Work item
Search the data for "after". Return each matching line.

Extracted records
————————
(** * The [sst] command line: dispatch, stage resolution and handlers

    A shallow embedding of [cmd/sst/main.go].  Strings are Rocq strings
    (byte sequences), Go slices are lists, the map of parsed flags and the
    secrets map are finite maps, and calls into the packages the file
    imports ([project], [provider], [server], [os/exec], ...) are recorded
    in a trace, their results being supplied by an explicit environment. *)

From Stdlib Require Import ZArith List String Ascii Bool Lia.
From stdpp Require Import base option list strings gmap.
Import ListNotations.

Set Warnings "-register-all".

Local Open Scope string_scope.
Local Open Scope list_scope.

(* ===================================================================== *)
(** * Errors *)
(* ===================================================================== *)

Module Errors.

(** Go [error] values that are not nil.  A nil-able [error] is an
    [option error].  [ReadableError cause msg] is the value built by
    [util.NewReadableError(cause, msg)]; [ErrServerAlreadyRunning] is the
    sentinel [server.ErrServerAlreadyRunning]; every other error of the
    imported packages is an [OtherError] carrying its text. *)
Inductive error : Type :=
| ReadableError (cause : option error) (message : string)
| ErrServerAlreadyRunning
| OtherError (text : string).

(** [err == server.ErrServerAlreadyRunning] *)
Definition isErrServerAlreadyRunning (e : error) : bool :=
  match e with
  | ErrServerAlreadyRunning => true
  | _ => false
  end.

(** The type assertion of [main] to a readable error: its message. *)
Definition asReadable (e : error) : option string :=
  match e with
  | ReadableError _ msg => Some msg
  | _ => None
  end.

(** [var ErrHelp = util.NewReadableError(nil, "")] *)
Definition ErrHelp : error := ReadableError None EmptyString.

End Errors.
Export Errors.

(* ===================================================================== *)
(** * Command registry *)
(* ===================================================================== *)

Module Registry.

Record Argument : Type := mkArgument {
  arg_Name : string;
  arg_Required : bool
}.

Record Flag : Type := mkFlag {
  flag_Name : string;
  flag_Type : string
}.

(** The [Run] fields of the tree, one tag per handler. *)
Inductive Handler : Type :=
| CmdInit | CmdDev | RunDeploy | RunAdd | RunInstall
| RunSecretSet | RunSecretRemove | RunSecretList
| RunShell | RunRemove | RunUnlock | RunVersion | RunUpgrade
| RunTelemetryEnable | RunTelemetryDisable
| RunImportUnstable | RunServer | RunIntrospect | RunRefresh
| RunStateEdit.

(** [type Command struct]; descriptions and examples only feed the help
    text and are left out. *)
Inductive Command : Type := mkCommand {
  Name : string;
  Hidden : bool;
  Args : list Argument;
  Flags : list Flag;
  Children : list Command;
  Run : option Handler
}.

(** [type CommandPath []Command] *)
Definition CommandPath : Type := list Command.

Definition leaf (name : string) (hidden : bool) (args : list Argument)
    (flags : list Flag) (h : Handler) : Command :=
  mkCommand name hidden args flags [] (Some h).

Definition group (name : string) (hidden : bool) (children : list Command)
    : Command :=
  mkCommand name hidden [] [] children None.

Definition secretSetCommand : Command :=
  leaf "set" false [mkArgument "name" true; mkArgument "value" true] []
    RunSecretSet.

Definition secretCommand : Command :=
  group "secret" false
    [ secretSetCommand;
      leaf "remove" false [mkArgument "name" true] [] RunSecretRemove;
      leaf "list" false [] [] RunSecretList ].

Definition telemetryCommand : Command :=
  group "telemetry" false
    [ leaf "enable" false [] [] RunTelemetryEnable;
      leaf "disable" false [] [] RunTelemetryDisable ].

Definition stateCommand : Command :=
  group "state" true [ leaf "edit" false [] [] RunStateEdit ].

(** [var Root = Command{...}] *)
Definition Root : Command :=
  mkCommand "sst" false []
    [ mkFlag "stage" "string"; mkFlag "verbose" "bool"; mkFlag "help" "bool" ]
    [ leaf "init" false [] [] CmdInit;
      leaf "dev" false [mkArgument "command" false] [] CmdDev;
      leaf "deploy" false [] [] RunDeploy;
      leaf "add" false [mkArgument "provider" true] [] RunAdd;
      leaf "install" false [] [] RunInstall;
      secretCommand;
      leaf "shell" false [mkArgument "command" false] [] RunShell;
      leaf "remove" false [] [] RunRemove;
      leaf "unlock" false [] [] RunUnlock;
      leaf "version" false [] [] RunVersion;
      leaf "upgrade" false [mkArgument "version" false] [] RunUpgrade;
      telemetryCommand;
      leaf "import-unstable" true
        [mkArgument "type" true; mkArgument "name" true; mkArgument "id" true]
        [mkFlag "parent" "string"] RunImportUnstable;
      leaf "server" true [] [] RunServer;
      leaf "introspect" true [] [] RunIntrospect;
      leaf "refresh" true [] [] RunRefresh;
      stateCommand ]
    None.

End Registry.
Export Registry.

(* ===================================================================== *)
(** * Flag parsing *)
(* ===================================================================== *)

Module Pflag.

(** The value a registered flag points to: [flag.String] gives a
    [*string], [flag.Bool] a [*bool]. *)
Inductive FlagValue : Type :=
| StringValue (s : string)
| BoolValue (b : bool).

Definition sameKind (a b : FlagValue) : bool :=
  match a, b with
  | StringValue _, StringValue _ => true
  | BoolValue _, BoolValue _ => true
  | _, _ => false
  end.

(** [strconv.ParseBool], used by the bool flag's [Set]. *)
Definition ParseBool (s : string) : option bool :=
  if existsb (String.eqb s) ["1"; "t"; "T"; "TRUE"; "true"; "True"]
  then Some true
  else if existsb (String.eqb s) ["0"; "f"; "F"; "FALSE"; "false"; "False"]
  then Some false
  else None.

(** [strings.SplitN(name, "=", 2)]: the text before the first [=], and
    the text after it when there is one. *)
Fixpoint splitEq (s : string) : string * option string :=
  match s with
  | EmptyString => (EmptyString, None)
  | String c rest =>
      if Ascii.eqb c "="%char then (EmptyString, Some rest)
      else let '(name, value) := splitEq rest in (String c name, value)
  end.

(** [flag.Value.Set(value)] on a flag whose current value is [cur]. *)
Definition setValue (cur : FlagValue) (value : string) : option FlagValue :=
  match cur with
  | StringValue _ => Some (StringValue value)
  | BoolValue _ => BoolValue <$> ParseBool value
  end.

(** The shape of one command-line token, as the parser tells them
    apart: an argument (no leading dash, or a lone dash), the terminator
    [--], a long flag [--body] or a shorthand [-c...]. *)
Inductive Token : Type :=
| TokArg
| TokTerminator
| TokLong (body : string)
| TokShort (c : ascii).

Definition classify (s : string) : Token :=
  match s with
  | String c1 (String c2 rest) =>
      if Ascii.eqb c1 "-"%char then
        if Ascii.eqb c2 "-"%char then
          match rest with
          | EmptyString => TokTerminator
          | _ => TokLong rest
          end
        else TokShort c2
      else TokArg
  | _ => TokArg
  end.

(** What a long flag does to the parse. *)
Inductive LongStep : Type :=
| LongSet (name : string) (new : FlagValue)
| LongTakeNext (name : string)
| LongFail (e : error).

(** The long flag [s = --body] against the registered flags: with a
    value after [=] the flag is set to it, a bool flag without one is
    set to true, a string flag without one takes the next token. *)
Definition parseLongArg (fs : gmap string FlagValue) (s body : string)
    : LongStep :=
  match body with
  | EmptyString => LongFail (OtherError ("bad flag syntax: " ++ s))
  | String c _ =>
      if Ascii.eqb c "-"%char || Ascii.eqb c "="%char
      then LongFail (OtherError ("bad flag syntax: " ++ s))
      else
        let '(name, value) := splitEq body in
        match fs !! name with
        | None =>
            if String.eqb name "help"
            then LongFail (OtherError "pflag: help requested")
            else LongFail (OtherError ("unknown flag: --" ++ name))
        | Some cur =>
            match value, cur with
            | Some v, _ =>
                match setValue cur v with
                | Some new => LongSet name new
                | None => LongFail (OtherError ("invalid argument for --" ++ name))
                end
            | None, BoolValue _ => LongSet name (BoolValue true)
            | None, StringValue _ => LongTakeNext name
            end
        end
  end.

(** Modelled from the spec: the flag library [github.com/spf13/pflag]
    (imported as [flag]) is not part of the source tree.  The spec has
    flags "parsed independent of position (any --name[=value] token,
    anywhere, is consumed into the flag map) using the standard
    double-dash convention", unknown flags being a parse failure.  This
    is the library's parse loop for a flag set without shorthands: an
    argument token is kept, [--] ends flag parsing and keeps the rest, a
    long flag is set (from [=value], from the next token, or to true for
    a bool flag), and anything else stops the parse with an error.  The
    result is the flag values, [flag.Args()] and the parse error. *)
Fixpoint parseArgs (fs : gmap string FlagValue) (out : list string)
    (args : list string)
    : gmap string FlagValue * list string * option error :=
  match args with
  | [] => (fs, out, None)
  | s :: rest =>
      match classify s with
      | TokArg => parseArgs fs (out ++ [s]) rest
      | TokTerminator => (fs, out ++ rest, None)
      | TokShort c =>
          if Ascii.eqb c "h"%char
          then (fs, out, Some (OtherError "pflag: help requested"))
          else (fs, out, Some (OtherError ("unknown shorthand flag in " ++ s)))
      | TokLong body =>
          match parseLongArg fs s body with
          | LongSet name new => parseArgs (<[name := new]> fs) out rest
          | LongTakeNext name =>
              match rest with
              | v :: rest' => parseArgs (<[name := StringValue v]> fs) out rest'
              | [] => (fs, out, Some (OtherError ("flag needs an argument: " ++ s)))
              end
          | LongFail e => (fs, out, Some e)
          end
      end
  end.

(** [flag.CommandLine.Parse(os.Args[1:])] *)
Definition Parse (fs : gmap string FlagValue) (osArgs : list string)
    : gmap string FlagValue * list string * option error :=
  parseArgs fs [] osArgs.

End Pflag.
Export Pflag.

(* ===================================================================== *)
(** * Dispatcher *)
(* ===================================================================== *)

Module Dispatcher.

(** [type Cli struct]; the context and its cancel function are left out.
    [flags] maps a flag name to what its pointer holds after the parse. *)
Record Cli : Type := mkCli {
  flags : gmap string FlagValue;
  arguments : list string;
  path : CommandPath
}.

(** One flag of [registerFlags]: the two [if]s on [f.Type]. *)
Definition registerFlag (parsed : gmap string FlagValue) (f : Flag)
    : gmap string FlagValue :=
  let parsed :=
    if String.eqb (flag_Type f) "string"
    then <[flag_Name f := StringValue ""]> parsed else parsed in
  if String.eqb (flag_Type f) "bool"
  then <[flag_Name f := BoolValue false]> parsed else parsed.

(** [func (c *Command) registerFlags(parsed map[string]interface{})] *)
Fixpoint registerFlags (c : Command) (parsed : gmap string FlagValue)
    : gmap string FlagValue :=
  match c with
  | mkCommand _ _ _ fl ch _ =>
      fold_left (fun p child => registerFlags child p) ch
        (fold_left registerFlag fl parsed)
  end.

(** The names [registerFlags] registers, in order; the flag library
    panics when a name is registered twice. *)
Fixpoint flagNames (c : Command) : list string :=
  match c with
  | mkCommand _ _ _ fl ch _ => map flag_Name fl ++ flat_map flagNames ch
  end.

(** [func (c *Cli) String(name string) string]; [None] is the panic of
    the type assertion on a flag that is not a string flag. *)
Definition Cli_String (c : Cli) (name : string) : option string :=
  match flags c !! name with
  | Some (StringValue s) => Some s
  | Some (BoolValue _) => None
  | None => Some ""
  end.

(** [func (c *Cli) Bool(name string) bool]; [None] is the panic of the
    type assertion on a flag that is not a bool flag. *)
Definition Cli_Bool (c : Cli) (name : string) : option bool :=
  match flags c !! name with
  | Some (BoolValue b) => Some b
  | Some (StringValue _) => None
  | None => Some false
  end.

(** [func (c *Cli) Positional(index int) string]; [None] is the
    index-out-of-range panic of [c.arguments[index]], which a negative
    index reaches. *)
Definition Cli_Positional (c : Cli) (index : Z) : option string :=
  if (index >=? Z.of_nat (length (arguments c)))%Z then Some ""
  else if (index <? 0)%Z then None
  else arguments c !! Z.to_nat index.

(** [cmds[len(cmds)-1]]; the path always starts with the root, the
    default is never used. *)
Definition lastCommand (cmds : CommandPath) : Command :=
  List.last cmds Root.

(** The inner loop of [run]: the first child whose name is the token. *)
Fixpoint findChild (children : list Command) (arg : string)
    : option Command :=
  match children with
  | [] => None
  | c :: rest => if String.eqb (Name c) arg then Some c else findChild rest arg
  end.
————————
Solution to this problem
    the text after it when there is one. *)
    value after [=] the flag is set to it, a bool flag without one is
    [flags] maps a flag name to what its pointer holds after the parse. *)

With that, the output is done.